De façon générale, la visite au MNS2 par des groupes d’adultes allophones suivant un programme de francisation n’est pas remise en cause. L’exposition AlterAnima présente certes des limites associées à son design initial; toutefois, les potentialités de développement de différents scénarios éducatifs qui tiennent compte des niveaux diversifiés en littératie sont bien là; spécialement si des objectifs, qui sont clairement énoncés, mobilisent des approches éducatives pertinentes et, s’il y a lieu, s’appuient sur du matériel susceptible d’enrichir l’expérience de visite. Il s’agirait alors de tirer des avantages du contenu de l’exposition sans en faire le coeur de l’action éducative; celle-ci offrirait plutôt un levier ou un tremplin afin de valoriser autrement les animaux exposés. Aborder des questions relatives à l’éthologie, aux écosystèmes dans lesquels ils évoluent ainsi que leurs relations historiquement situées avec les populations humaines semble constituer des attentes explicites formulées à la fois par les adultes et les enseignant(e)s. Transmettre uniquement un savoir au moyen des noms des animaux et de quelques caractéristiques esthétiques semble insuffisant.
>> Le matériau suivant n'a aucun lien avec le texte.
(** ** Sample inputs *)

(** An empty images directory with a network that delivers every image,
    and one with a network that refuses every request. *)
Definition online : Cleaner.world :=
  {| Cleaner.files := [];
     Cleaner.requests := [];
     Cleaner.network := fun _ _ _ => Cleaner.Retrieved;
     Cleaner.bracketed_ok := fun _ => true |}.

Definition offline : Cleaner.world :=
  {| Cleaner.files := [];
     Cleaner.requests := [];
     Cleaner.network := fun _ _ _ => Cleaner.Refused;
     Cleaner.bracketed_ok := fun _ => true |}.

(** A book of two chapters, listed out of order, with no cover file. *)
Definition sample_book : Epub.book :=
  {| Epub.md_listing := [("02 - B.md" : str, "text ![b](images/image_2.png)" : str);
                    ("01 - A.md" : str, "intro ![a](images/image_1.png) end" : str)];
     Epub.images_dir := Some [ {| Epub.img_name := "image_0.png"; Epub.img_is_file := true; Epub.img_data := "x" |};
                          {| Epub.img_name := "image_1.png"; Epub.img_is_file := true; Epub.img_data := "y" |} ] |}.

(** A book whose only chapter refers to an image that is not in the images
    directory, and a book whose images directory holds [cover.gif] only. *)
Definition book_without_referenced_image : Epub.book :=
  {| Epub.md_listing := [("01 - A.md" : str, "![a](pic.png)" : str)];
     Epub.images_dir := Some [ {| Epub.img_name := "image_0.png"; Epub.img_is_file := true; Epub.img_data := "x" |} ] |}.

Definition book_with_gif_cover : Epub.book :=
  {| Epub.md_listing := [("01 - A.md" : str, "text" : str)];
     Epub.images_dir := Some [ {| Epub.img_name := "cover.gif"; Epub.img_is_file := true; Epub.img_data := "g" |} ] |}.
Une piste de solution consisterait à mieux préparer les groupes à la visite muséale, par exemple par l’appropriation d’un vocabulaire permettant d’améliorer la compréhension et l’expression orale. En outre, des approches éducatives plus stimulantes devraient être introduites, tout en évitant d’infantiliser les adultes qui, au quotidien, ont diverses préoccupations. En effet, ces derniers, qui appartiennent à différentes communautés (d’origine et locales), exercent tour à tour des rôles d’élèves, de parents, de citoyens, de professionnels ou de consommateurs; ces adultes sont donc des décideurs dans différentes sphères de leur vie, et leurs décisions peuvent avoir des retombées positives ou négatives sur les espèces animales qu’ils découvrent au MNS2, sur les écosystèmes terrestres et sur l’ensemble du vivant dont ils font eux-mêmes partie (Clover et al., 2000). Même s’ils font l’expérience d’une barrière linguistique plus ou moins grande selon leur niveau de maîtrise du français, ils sont en général informés et sont porteurs d’un savoir, même s’il ne conduit pas nécessairement à s’engager dans des actions environnementales (Clover et al., 2013; Haugen, 2010; Villemagne, 2008).
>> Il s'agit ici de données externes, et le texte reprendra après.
(** * local_certificate_manager: a model of [src/index.ts]

    The tool is a thin orchestration of directory listings, prompts,
    [openssl] invocations and one read/modify/write of a YAML file.  The
    embedding keeps that shape: every function of [index.ts] becomes a
    computation that returns the ordered trace of the effects it performs
    together with the way it ends (normal return, [process.exit], or an
    uncaught exception).  The host (platform, home directory, content of the
    certificate store, content of [tls.yml], operator input) is an explicit
    record that the computations read. *)

From Stdlib Require Import ZArith Ascii String List Lia Bool.
From stdpp Require Import base gmap sets list strings.

Local Set Warnings "-register-all,-clear-no-such-hyp".
Local Open Scope Z_scope.
Local Open Scope stdpp_scope.

(** ** Strings *)

Module Str.

Definition nl : string := String "010"%char EmptyString.
Definition dquote : string := String "034"%char EmptyString.

(** [String.prototype.endsWith(searchString)] with the default end
    position: the search string must fit, and the last
    [searchString.length] units must be equal to it. *)
Definition endsWith (s searchString : string) : bool :=
  let len := String.length s in
  let searchLength := String.length searchString in
  if (searchLength <=? len)%nat
  then String.eqb (String.substring (len - searchLength) searchLength s) searchString
  else false.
En tout temps, l’éducation des adultes devrait prendre en considération leur apport aux processus éducatifs, leurs perceptions, leurs savoirs, leurs expertises ou leurs opinions et proposer des approches éducatives à la fois plus participatives, mais aussi plus critiques. Dans le cas qui nous intéresse, ces approches pourraient s’actualiser à travers l’analyse de situations environnementales qui affectent les animaux vus au MNS2, mais aussi par la recherche de solutions créatives aux problèmes soulevés. La visite muséale suscitant généralement une prise de conscience de réalités environnementales problématiques, nourrir l’écoanxiété ne semble pas approprié dans un contexte socioculturel marqué par l’urgence climatique et la fragilité du vivant; cette fragilité même étant par ailleurs mise en évidence par la pandémie.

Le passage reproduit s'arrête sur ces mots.